Mapping: Once the foundation is laid, it’s time to build a go-to-market strategy across a few focused channels. She said:
It’s not spray and pray, It’s test and learn. Pick 2-3 channels, run 30-60-90 day tests, and iterate based on results.
Execution and Optimization: Awwa explained, calling this the engine room of any high-performing growth system.
This is where the data tells the story. You tweak what works, cut what doesn’t, and revisit the foundation if your conversion rates plateau.
Founders Are Not Their Customers
One of the most common blind spots Awwa sees? Founders believing they are their own ICP.
You are not your customer. You may have birthed the idea, but assuming your buying behavior mirrors your audience is a dangerous trap.
she emphasized.
She also warned against chasing marquee platforms just because they dominate market share, like using HubSpot for CRM when a simpler, cheaper tool would suffice.
You don’t need a Ferrari to make a grocery run. Get the Mustang. Spend where it matters.
Sacha Awwa
AI, Geofencing, and Growth Myths
Despite the buzz around AI, Awwa reminded the audience that marketers have been using automation and data tools for years.
AI is getting better, yes. But marketing has always been about technology and systems. AI is just gasoline on that fire.
She also gave an example of working with a North Florida based tech platform using geofencing, creating virtual perimeters around events to target users who weren’t physically attending.
You can drive high impact exposure at low cost without flying across the country to shake hands.

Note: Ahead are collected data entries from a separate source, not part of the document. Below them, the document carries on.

(** Parts made one per item, told apart by their first label. *)
Lemma part_bind {A} (f : A -> list Metric) (name : A -> string) names l :
  (forall a, part names (f a)) -> (forall a, Forall (fun m => head (mt_Labels m) = Some (str_of (name a))) (f a)) -> NoDup (name <$> l) -> part names (l ≫= f).
Proof.
  intros Hf Hh. induction l as [|a l IH]; intros Hn; [by constructor; constructor|]. cbn [fmap list_fmap] in Hn. apply NoDup_cons in Hn as [Ha Hn]. destruct (Hf a) as [N1 O1 D1], (IH Hn) as [N2 O2 D2].
  change ((a :: l) ≫= f) with (f a ++ (l ≫= f)). constructor; [by apply Forall_app| |by rewrite forallb_app, D1, D2].
  rewrite fmap_app. apply NoDup_app. split; [done|]. split; [|done]. intros x Hx Hy. apply list_elem_of_fmap in Hx as (m & -> & Hm), Hy as (m' & E & Hm'). unfold series in E. injection E as _ E.
  apply list_elem_of_bind in Hm' as (b & Hm' & Hb). pose proof (Hh a) as H1. pose proof (Hh b) as H2. rewrite Forall_forall in H1, H2. apply H1 in Hm. apply H2 in Hm'. rewrite E, Hm' in Hm.
  apply (inj Some), str_of_inj in Hm. apply Ha. rewrite <- Hm. by apply list_elem_of_fmap_2.
Qed.

(** Series that differ in what a function keeps of them differ. *)
Lemma once_by {B} `{EqDecision B} (key : string * list str -> B) (l : list Metric) : bool_decide (NoDup (key <$> (series <$> l))) = true -> NoDup (series <$> l).
Proof. intros H. apply bool_decide_eq_true in H. by apply NoDup_fmap_1 in H. Qed.

Definition behind_first (x : string * list str) : string * list str := (fst x, tail (snd x)).

(** The names of each part, as they are described. *)
Definition names (from count : nat) : list string := fst <$> take count (drop from Describe).

Lemma in_names from count m l : bool_decide (mt_Name m ∈ names from count) = true -> Forall (fun m => mt_Name m ∈ names from count) l -> Forall (fun m => mt_Name m ∈ names from count) (m :: l).
Proof. intros H Hl. apply bool_decide_eq_true in H. by constructor. Qed.
(** X14. [deleteMapping] removes exactly one key: the channel no longer
    resolves, every other channel resolves as before, the entries are
    untouched, and on a channel that had no mapping the visible aggregate
    does not change. Undoing a fresh single [setMapping] with it restores
    the mapping. *)
Theorem deleteMapping_removes_one_key (channel : string) (w : World) :
  getConfigurationForChannel
    (visible (world_after (AppConfigurator.deleteMapping channel) w))
    (IdString channel)
  = Returned None
  /\ (forall other,
        other <> IdString channel ->
        getConfigurationForChannel
          (visible (world_after (AppConfigurator.deleteMapping channel) w)) other
        = getConfigurationForChannel (visible w) other)
  /\ configurations
       (visible (world_after (AppConfigurator.deleteMapping channel) w))
     = configurations (visible w)
  /\ (channelToConfigurationId (visible w) !! channel = None ->
      visible (world_after (AppConfigurator.deleteMapping channel) w) = visible w
      /\ forall id,
           visible (world_after (AppConfigurator.deleteMapping channel)
                      (world_after (AppConfigurator.setMapping {[ channel := id ]})
                         w))
           = visible w).
Proof.
  rewrite visible_after_deleteMapping. repeat apply conj; [| | done |].
  - simpl. rewrite lookup_delete_eq. by case_match.
  - intros [| | other] Hother; try done. simpl.
    rewrite lookup_delete_ne; [done | congruence].
  - intros Hnone. split.
    + rewrite delete_id by done. reflexivity.
    + intros id. rewrite visible_after_deleteMapping, visible_after_setMapping.
      simpl. rewrite <- insert_union_singleton_l, delete_insert_eq.
      rewrite delete_id by done. reflexivity.
Qed.

Lemma deleteMapping_removes_one_key_witness :
  visible (world_after (AppConfigurator.deleteMapping "ch-9")
             Samples.three_entries)
  = visible Samples.three_entries.
Proof.
  refine (proj1 (proj2 (proj2 (proj2 (deleteMapping_removes_one_key "ch-9"
                                        Samples.three_entries))) _)).
  vm_compute. reflexivity.
Defined.

(** X15. [clearConfig] empties the aggregate with one replacing write:
    afterwards no channel resolves, no id is found, and the log has grown by
    a single write with [replace] set. *)
Theorem clearConfig_empties (w : World) :
  (forall channelId,
      getConfigurationForChannel
        (visible (world_after AppConfigurator.clearConfig w)) channelId
      = Returned None)
  /\ (forall id,
        result_of (ConfigManager.getConfigEntryDecrypted id)
          (world_after AppConfigurator.clearConfig w)
        = Thrown (mkError EntryNotFoundError
                    (ConfigManager.not_found_message id)))
  /\ writes (new_events w (world_after AppConfigurator.clearConfig w))
     = [(mkPartial (Some []) (Some ∅), true)].
Proof.
  repeat apply conj.
  - intros [| | channel]; try done. simpl. by case_match.
  - intros id. unfold result_of. by rewrite getConfigEntryDecrypted_run.
  - unfold world_after, AppConfigurator.clearConfig. rewrite setConfig_run.
    simpl. by rewrite new_events_app.
Qed.

(** ** Further properties: the entry lifecycle *)

Lemma filter_keeps_all {A} (P : A -> Prop) `{!forall x, Decision (P x)}
    (l : list A) :
  (forall x, x ∈ l -> P x) -> filter P l = l.
Proof.
  induction l as [| x l IH]; [done |]. intros Hall.
  rewrite filter_cons_True by (apply Hall; left).
  f_equal. apply IH. intros y Hy. apply Hall. by right.
Qed.

Lemma manager_delete_unknown (ext : Collaborators) id (w : World) :
  (forall e, e ∈ configurations (visible w) -> configurationId e <> id) ->
  ConfigManager.deleteConfigEntry ext id w
  = (Thrown (mkError EntryNotFoundError (ConfigManager.not_found_message id)), w).
Proof.
  intros Hnone. apply no_entry_find in Hnone.
  unfold ConfigManager.deleteConfigEntry, ConfigManager.getAllConfigEntriesDecrypted,
    bind, AppConfigurator.getConfig, ret.
  fold (visible w). by rewrite Hnone.
Qed.

Lemma updateConfigEntry_run (ext : Collaborators) input (w : World) :
  ConfigManager.updateConfigEntry ext input w
  = match list_find (fun entry => configurationId entry = upd_configurationId input)
                    (configurations (visible w)) with
    | Some (_, existingEntry) =>
        (Returned (obfuscateConfigEntry ext
                     (entry_with_fields existingEntry (upd_entry input))),
         world_after (AppConfigurator.setConfigEntry
                        (fields_with_id (upd_entry input)
                                        (upd_configurationId input))) w)
    | None =>
        (Thrown (mkError EntryNotFoundError
                   (ConfigManager.not_found_message (upd_configurationId input))),
         w)
    end.
Proof.
  unfold ConfigManager.updateConfigEntry, bind at 1.
  rewrite getConfigEntryDecrypted_run.
  destruct (list_find _ _) as [[i existingEntry] |]; [| done].
  unfold bind, world_after.
  by destruct (AppConfigurator.setConfigEntry _ w) as [[[] | e] w'] eqn:Hset;
    rewrite setConfigEntry_run, setConfig_run in Hset; simplify_eq.
Qed.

Don’t Cut Marketing When Things Get Tough
Too many founders see marketing as the first expense to cut when the going gets rough. But marketing is not the thing you kill. It’s the pulse that keeps your business breathing.
Awwa said.
She backed this up with a case study from her time at PinchMe, a quirky New York based startup that scaled to 6 million users while keeping its customer acquisition cost under 75 cents by leveraging micro influencers and precision targeting, not big budget campaigns.
Ugly Wins
Awwa closed with a story from her days at The New York Times, where machine learning tools tested seven ad creatives. The ugliest one, the most direct and least designed, performed best.
Your customer doesn’t care how beautiful it is. They care if it solves their problem.
Key Takeaways for
- Don’t conflate spending money with doing marketing.
- Start with customer clarity before buying tools or hiring vendors.
- Build a community around your product, before you build your campaign.
- Marketing is iterative. You don’t get it right once and walk away.
- Look at how other industries market, even if they’re wildly different from yours.